What you will do -
From the data below, repeat exactly the lines from the line with "tl_exercise : ∀" to the line with "pc_prompt := prompt k;", both included.

*** Provided records Section Begins ***

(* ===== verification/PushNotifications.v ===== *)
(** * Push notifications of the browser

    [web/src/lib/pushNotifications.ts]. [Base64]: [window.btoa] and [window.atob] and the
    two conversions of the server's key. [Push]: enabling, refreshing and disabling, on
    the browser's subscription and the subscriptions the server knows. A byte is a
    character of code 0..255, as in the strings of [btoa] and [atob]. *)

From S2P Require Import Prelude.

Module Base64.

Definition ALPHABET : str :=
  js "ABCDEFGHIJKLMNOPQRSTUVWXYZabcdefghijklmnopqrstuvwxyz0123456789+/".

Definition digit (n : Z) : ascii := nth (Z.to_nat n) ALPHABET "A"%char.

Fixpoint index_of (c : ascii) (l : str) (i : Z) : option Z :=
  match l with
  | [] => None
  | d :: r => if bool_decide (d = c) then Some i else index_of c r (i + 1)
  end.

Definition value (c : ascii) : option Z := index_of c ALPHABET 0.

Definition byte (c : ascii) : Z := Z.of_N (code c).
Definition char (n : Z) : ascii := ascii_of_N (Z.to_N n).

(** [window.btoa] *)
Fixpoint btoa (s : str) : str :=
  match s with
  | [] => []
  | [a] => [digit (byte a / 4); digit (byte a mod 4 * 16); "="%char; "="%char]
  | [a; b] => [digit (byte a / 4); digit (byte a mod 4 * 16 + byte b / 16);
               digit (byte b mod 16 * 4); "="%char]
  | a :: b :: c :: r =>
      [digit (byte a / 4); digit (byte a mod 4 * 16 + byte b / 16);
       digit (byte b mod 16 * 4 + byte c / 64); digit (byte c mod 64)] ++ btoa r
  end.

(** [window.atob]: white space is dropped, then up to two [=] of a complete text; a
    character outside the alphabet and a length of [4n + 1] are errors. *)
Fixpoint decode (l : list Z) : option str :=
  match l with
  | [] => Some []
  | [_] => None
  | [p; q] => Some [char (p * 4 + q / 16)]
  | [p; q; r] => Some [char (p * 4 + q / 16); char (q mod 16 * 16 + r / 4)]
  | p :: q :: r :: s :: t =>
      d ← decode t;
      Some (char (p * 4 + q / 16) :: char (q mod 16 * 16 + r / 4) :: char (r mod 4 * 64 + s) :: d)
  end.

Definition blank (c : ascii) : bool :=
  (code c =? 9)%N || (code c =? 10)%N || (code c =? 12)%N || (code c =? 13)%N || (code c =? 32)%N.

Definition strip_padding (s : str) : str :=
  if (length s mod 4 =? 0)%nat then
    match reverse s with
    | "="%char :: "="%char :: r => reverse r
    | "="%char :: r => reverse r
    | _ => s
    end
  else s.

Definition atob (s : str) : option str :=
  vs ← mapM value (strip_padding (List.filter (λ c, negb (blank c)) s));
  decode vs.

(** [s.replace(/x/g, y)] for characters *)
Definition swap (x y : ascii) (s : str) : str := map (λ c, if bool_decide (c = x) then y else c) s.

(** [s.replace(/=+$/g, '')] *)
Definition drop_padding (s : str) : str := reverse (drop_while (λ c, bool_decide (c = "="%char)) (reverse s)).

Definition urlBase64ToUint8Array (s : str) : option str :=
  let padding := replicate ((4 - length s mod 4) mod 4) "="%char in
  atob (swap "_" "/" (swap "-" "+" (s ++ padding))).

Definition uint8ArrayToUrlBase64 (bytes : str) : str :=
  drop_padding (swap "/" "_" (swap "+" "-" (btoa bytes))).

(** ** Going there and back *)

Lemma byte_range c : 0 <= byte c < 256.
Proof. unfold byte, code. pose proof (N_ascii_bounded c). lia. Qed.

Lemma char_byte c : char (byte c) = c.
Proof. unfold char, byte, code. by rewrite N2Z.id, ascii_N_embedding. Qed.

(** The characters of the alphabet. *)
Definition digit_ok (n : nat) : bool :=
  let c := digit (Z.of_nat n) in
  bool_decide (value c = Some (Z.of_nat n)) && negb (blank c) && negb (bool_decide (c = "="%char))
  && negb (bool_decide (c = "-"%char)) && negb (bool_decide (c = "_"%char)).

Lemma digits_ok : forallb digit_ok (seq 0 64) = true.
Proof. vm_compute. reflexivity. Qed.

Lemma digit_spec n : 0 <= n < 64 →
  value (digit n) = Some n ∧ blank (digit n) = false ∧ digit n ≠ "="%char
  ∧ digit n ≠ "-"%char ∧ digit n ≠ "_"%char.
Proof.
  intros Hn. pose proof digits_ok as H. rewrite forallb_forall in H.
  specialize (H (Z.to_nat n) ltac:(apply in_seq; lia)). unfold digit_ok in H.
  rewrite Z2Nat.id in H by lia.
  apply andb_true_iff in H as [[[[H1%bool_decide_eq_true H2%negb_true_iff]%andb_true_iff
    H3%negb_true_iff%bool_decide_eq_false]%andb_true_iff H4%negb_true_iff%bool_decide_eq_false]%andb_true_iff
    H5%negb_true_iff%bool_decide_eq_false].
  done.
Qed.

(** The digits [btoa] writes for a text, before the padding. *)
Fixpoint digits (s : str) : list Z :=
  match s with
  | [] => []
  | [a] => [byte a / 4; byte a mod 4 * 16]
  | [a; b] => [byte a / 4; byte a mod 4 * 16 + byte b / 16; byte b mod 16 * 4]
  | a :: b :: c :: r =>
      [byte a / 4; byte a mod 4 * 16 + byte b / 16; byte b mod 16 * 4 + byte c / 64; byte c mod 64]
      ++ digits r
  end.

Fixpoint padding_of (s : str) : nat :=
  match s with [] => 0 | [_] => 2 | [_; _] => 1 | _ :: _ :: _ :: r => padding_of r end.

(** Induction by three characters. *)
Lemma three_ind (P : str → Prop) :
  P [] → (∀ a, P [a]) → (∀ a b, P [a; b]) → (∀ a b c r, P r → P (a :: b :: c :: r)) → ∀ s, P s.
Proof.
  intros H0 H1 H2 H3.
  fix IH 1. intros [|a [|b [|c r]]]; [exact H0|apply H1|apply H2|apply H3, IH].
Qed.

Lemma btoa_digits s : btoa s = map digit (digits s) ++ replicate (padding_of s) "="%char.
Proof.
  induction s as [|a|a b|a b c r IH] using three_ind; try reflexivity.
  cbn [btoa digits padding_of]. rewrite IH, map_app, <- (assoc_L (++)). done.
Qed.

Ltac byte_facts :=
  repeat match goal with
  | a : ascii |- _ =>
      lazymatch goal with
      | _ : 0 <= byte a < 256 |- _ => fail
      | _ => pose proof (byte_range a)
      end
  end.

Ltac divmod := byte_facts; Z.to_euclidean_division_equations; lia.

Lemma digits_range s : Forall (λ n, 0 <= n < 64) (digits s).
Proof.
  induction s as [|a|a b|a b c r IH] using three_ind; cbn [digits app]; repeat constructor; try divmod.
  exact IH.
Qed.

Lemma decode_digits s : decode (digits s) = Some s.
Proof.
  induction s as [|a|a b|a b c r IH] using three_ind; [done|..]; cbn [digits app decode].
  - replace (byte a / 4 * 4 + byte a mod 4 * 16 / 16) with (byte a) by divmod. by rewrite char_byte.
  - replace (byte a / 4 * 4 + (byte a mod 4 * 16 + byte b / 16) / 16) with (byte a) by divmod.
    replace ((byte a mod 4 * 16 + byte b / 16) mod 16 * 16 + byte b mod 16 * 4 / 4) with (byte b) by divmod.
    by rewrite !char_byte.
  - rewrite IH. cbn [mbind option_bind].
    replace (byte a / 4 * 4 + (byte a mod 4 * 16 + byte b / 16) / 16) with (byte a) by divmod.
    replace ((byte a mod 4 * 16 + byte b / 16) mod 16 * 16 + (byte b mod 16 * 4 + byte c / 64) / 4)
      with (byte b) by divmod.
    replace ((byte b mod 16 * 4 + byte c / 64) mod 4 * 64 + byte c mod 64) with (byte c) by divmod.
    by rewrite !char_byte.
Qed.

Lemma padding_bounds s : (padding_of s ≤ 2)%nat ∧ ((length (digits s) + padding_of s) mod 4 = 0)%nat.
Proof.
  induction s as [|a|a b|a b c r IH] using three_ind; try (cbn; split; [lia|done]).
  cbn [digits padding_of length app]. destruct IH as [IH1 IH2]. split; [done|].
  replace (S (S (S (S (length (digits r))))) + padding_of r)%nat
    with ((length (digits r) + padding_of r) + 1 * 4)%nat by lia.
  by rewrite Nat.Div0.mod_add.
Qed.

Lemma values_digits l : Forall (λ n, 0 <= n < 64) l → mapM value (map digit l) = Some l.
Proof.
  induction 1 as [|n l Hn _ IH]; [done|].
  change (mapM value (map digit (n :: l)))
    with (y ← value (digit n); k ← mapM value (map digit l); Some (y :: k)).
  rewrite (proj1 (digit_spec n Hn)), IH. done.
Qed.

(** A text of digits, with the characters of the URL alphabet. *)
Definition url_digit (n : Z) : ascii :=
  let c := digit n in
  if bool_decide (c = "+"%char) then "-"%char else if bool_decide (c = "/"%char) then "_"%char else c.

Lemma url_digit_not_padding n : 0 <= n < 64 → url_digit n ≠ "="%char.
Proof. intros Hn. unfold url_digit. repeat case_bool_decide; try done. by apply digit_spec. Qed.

*** Provided records Section Ends ***
*** Provided records Section Begins ***

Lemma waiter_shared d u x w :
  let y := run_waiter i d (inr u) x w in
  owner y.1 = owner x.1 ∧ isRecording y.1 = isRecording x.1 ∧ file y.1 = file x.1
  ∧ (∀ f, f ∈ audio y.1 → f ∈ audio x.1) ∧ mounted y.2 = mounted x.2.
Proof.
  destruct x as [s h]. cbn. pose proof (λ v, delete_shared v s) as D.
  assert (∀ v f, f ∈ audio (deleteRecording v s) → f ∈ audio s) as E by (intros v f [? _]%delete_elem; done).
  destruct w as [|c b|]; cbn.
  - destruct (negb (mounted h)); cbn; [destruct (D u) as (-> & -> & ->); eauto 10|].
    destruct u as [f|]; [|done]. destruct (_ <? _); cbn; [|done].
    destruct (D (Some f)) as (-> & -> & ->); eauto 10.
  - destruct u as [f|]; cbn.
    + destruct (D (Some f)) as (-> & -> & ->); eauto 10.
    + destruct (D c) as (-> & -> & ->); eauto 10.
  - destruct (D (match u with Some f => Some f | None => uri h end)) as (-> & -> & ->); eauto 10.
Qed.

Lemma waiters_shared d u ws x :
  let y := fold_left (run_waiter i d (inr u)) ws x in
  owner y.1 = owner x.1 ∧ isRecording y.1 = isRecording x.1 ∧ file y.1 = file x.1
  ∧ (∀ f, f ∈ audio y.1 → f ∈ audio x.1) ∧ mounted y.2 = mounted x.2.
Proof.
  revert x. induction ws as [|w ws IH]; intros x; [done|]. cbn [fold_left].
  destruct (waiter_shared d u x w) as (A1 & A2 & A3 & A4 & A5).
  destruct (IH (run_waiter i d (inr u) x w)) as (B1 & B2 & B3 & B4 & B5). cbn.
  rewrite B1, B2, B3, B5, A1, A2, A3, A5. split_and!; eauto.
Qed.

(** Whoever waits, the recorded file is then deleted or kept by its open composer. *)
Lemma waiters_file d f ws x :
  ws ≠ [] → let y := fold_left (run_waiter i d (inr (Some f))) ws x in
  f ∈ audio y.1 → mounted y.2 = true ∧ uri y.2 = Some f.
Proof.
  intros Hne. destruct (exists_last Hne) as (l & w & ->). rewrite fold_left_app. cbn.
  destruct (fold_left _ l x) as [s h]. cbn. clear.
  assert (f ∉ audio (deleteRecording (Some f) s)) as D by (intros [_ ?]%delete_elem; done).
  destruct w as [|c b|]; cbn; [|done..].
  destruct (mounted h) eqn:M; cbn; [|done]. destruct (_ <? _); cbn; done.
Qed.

*** Provided records Section Ends ***
*** Provided records Section Begins ***

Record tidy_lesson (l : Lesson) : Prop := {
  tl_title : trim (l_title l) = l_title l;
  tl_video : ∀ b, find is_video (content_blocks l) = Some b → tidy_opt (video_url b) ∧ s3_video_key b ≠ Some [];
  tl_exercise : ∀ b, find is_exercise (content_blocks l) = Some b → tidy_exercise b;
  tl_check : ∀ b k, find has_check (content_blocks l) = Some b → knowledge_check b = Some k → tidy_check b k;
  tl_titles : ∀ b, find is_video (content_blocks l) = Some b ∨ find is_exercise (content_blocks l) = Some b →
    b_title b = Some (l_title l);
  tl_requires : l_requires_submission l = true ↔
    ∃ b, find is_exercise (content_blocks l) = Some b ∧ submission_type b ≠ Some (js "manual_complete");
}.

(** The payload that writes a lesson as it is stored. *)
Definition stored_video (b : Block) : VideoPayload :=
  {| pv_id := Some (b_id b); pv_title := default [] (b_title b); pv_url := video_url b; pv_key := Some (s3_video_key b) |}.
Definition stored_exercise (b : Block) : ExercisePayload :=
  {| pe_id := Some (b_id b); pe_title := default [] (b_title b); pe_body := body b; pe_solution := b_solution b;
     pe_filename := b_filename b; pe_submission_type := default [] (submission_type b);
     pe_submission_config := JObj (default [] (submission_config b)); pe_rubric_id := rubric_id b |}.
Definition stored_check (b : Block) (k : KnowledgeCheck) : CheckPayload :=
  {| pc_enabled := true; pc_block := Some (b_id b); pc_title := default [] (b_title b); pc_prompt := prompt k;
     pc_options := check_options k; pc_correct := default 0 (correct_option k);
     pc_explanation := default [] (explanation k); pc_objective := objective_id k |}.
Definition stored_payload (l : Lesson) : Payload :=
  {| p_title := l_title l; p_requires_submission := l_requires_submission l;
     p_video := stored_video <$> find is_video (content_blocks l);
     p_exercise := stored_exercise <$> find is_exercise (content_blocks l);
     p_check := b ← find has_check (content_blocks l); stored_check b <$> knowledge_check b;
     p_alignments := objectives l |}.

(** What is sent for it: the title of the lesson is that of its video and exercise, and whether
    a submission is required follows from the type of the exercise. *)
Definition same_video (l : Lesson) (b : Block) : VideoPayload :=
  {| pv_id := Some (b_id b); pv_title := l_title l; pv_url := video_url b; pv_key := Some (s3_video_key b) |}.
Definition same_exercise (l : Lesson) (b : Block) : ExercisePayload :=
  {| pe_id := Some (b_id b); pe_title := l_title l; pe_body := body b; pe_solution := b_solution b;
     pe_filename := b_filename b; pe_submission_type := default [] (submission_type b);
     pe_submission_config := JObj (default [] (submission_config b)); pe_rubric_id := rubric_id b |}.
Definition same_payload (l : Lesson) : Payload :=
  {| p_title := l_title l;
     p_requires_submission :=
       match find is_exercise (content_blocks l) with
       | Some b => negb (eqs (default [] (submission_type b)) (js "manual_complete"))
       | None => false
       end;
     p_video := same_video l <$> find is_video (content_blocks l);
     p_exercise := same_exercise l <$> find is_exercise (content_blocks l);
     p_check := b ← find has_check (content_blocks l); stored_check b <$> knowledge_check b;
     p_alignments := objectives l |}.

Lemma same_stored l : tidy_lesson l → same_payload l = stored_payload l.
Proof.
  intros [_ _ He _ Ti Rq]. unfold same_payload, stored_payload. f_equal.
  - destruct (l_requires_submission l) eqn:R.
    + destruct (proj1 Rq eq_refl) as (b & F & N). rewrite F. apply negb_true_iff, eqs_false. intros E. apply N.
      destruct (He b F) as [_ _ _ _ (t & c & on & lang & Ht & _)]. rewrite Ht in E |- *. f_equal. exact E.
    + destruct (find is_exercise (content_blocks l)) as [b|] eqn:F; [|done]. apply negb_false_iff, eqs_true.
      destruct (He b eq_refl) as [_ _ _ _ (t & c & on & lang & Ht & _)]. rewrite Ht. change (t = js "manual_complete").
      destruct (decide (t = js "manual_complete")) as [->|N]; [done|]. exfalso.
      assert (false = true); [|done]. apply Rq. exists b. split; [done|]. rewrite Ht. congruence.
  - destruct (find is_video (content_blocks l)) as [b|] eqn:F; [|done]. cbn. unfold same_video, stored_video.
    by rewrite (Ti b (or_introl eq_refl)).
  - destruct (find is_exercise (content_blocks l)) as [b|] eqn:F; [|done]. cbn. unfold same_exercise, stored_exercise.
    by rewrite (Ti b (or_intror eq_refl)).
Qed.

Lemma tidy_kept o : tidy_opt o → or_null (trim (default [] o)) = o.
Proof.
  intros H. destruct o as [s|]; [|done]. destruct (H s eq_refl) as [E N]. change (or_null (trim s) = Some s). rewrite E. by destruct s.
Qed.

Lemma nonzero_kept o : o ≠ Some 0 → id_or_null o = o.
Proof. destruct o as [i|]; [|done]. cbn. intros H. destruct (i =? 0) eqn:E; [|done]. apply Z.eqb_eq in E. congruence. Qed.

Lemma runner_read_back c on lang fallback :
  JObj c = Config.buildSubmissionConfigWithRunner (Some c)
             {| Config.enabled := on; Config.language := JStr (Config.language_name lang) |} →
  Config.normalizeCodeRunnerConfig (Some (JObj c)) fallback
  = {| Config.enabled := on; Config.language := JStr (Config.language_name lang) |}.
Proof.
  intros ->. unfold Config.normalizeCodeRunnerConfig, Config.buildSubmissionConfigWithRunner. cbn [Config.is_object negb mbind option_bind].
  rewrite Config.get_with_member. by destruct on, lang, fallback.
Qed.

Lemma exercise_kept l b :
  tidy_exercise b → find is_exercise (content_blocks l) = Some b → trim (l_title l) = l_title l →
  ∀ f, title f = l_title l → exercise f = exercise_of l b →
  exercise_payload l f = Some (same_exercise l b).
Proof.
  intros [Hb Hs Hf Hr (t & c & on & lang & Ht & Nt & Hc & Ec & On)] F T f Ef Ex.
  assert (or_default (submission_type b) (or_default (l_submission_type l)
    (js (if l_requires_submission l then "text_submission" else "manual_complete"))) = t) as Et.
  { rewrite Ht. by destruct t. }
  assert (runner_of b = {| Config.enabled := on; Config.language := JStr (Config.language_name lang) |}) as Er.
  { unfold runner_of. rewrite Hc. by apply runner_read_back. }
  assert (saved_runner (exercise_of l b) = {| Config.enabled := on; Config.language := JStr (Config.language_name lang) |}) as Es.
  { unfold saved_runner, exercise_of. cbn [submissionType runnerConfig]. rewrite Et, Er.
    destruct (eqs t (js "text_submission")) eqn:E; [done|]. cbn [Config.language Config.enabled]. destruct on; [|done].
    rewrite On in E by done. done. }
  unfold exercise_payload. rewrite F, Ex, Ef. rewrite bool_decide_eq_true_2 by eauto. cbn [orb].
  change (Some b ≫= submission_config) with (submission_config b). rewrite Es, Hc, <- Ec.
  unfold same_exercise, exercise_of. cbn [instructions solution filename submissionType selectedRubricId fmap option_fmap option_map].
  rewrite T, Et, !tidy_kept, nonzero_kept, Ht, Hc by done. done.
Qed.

*** Provided records Section Ends ***

Task solution -
  tl_exercise : ∀ b, find is_exercise (content_blocks l) = Some b → tidy_exercise b;
  tl_check : ∀ b k, find has_check (content_blocks l) = Some b → knowledge_check b = Some k → tidy_check b k;
  tl_titles : ∀ b, find is_video (content_blocks l) = Some b ∨ find is_exercise (content_blocks l) = Some b →
    b_title b = Some (l_title l);
  tl_requires : l_requires_submission l = true ↔
    ∃ b, find is_exercise (content_blocks l) = Some b ∧ submission_type b ≠ Some (js "manual_complete");
}.

(** The payload that writes a lesson as it is stored. *)
Definition stored_video (b : Block) : VideoPayload :=
  {| pv_id := Some (b_id b); pv_title := default [] (b_title b); pv_url := video_url b; pv_key := Some (s3_video_key b) |}.
Definition stored_exercise (b : Block) : ExercisePayload :=
  {| pe_id := Some (b_id b); pe_title := default [] (b_title b); pe_body := body b; pe_solution := b_solution b;
     pe_filename := b_filename b; pe_submission_type := default [] (submission_type b);
     pe_submission_config := JObj (default [] (submission_config b)); pe_rubric_id := rubric_id b |}.
Definition stored_check (b : Block) (k : KnowledgeCheck) : CheckPayload :=
  {| pc_enabled := true; pc_block := Some (b_id b); pc_title := default [] (b_title b); pc_prompt := prompt k;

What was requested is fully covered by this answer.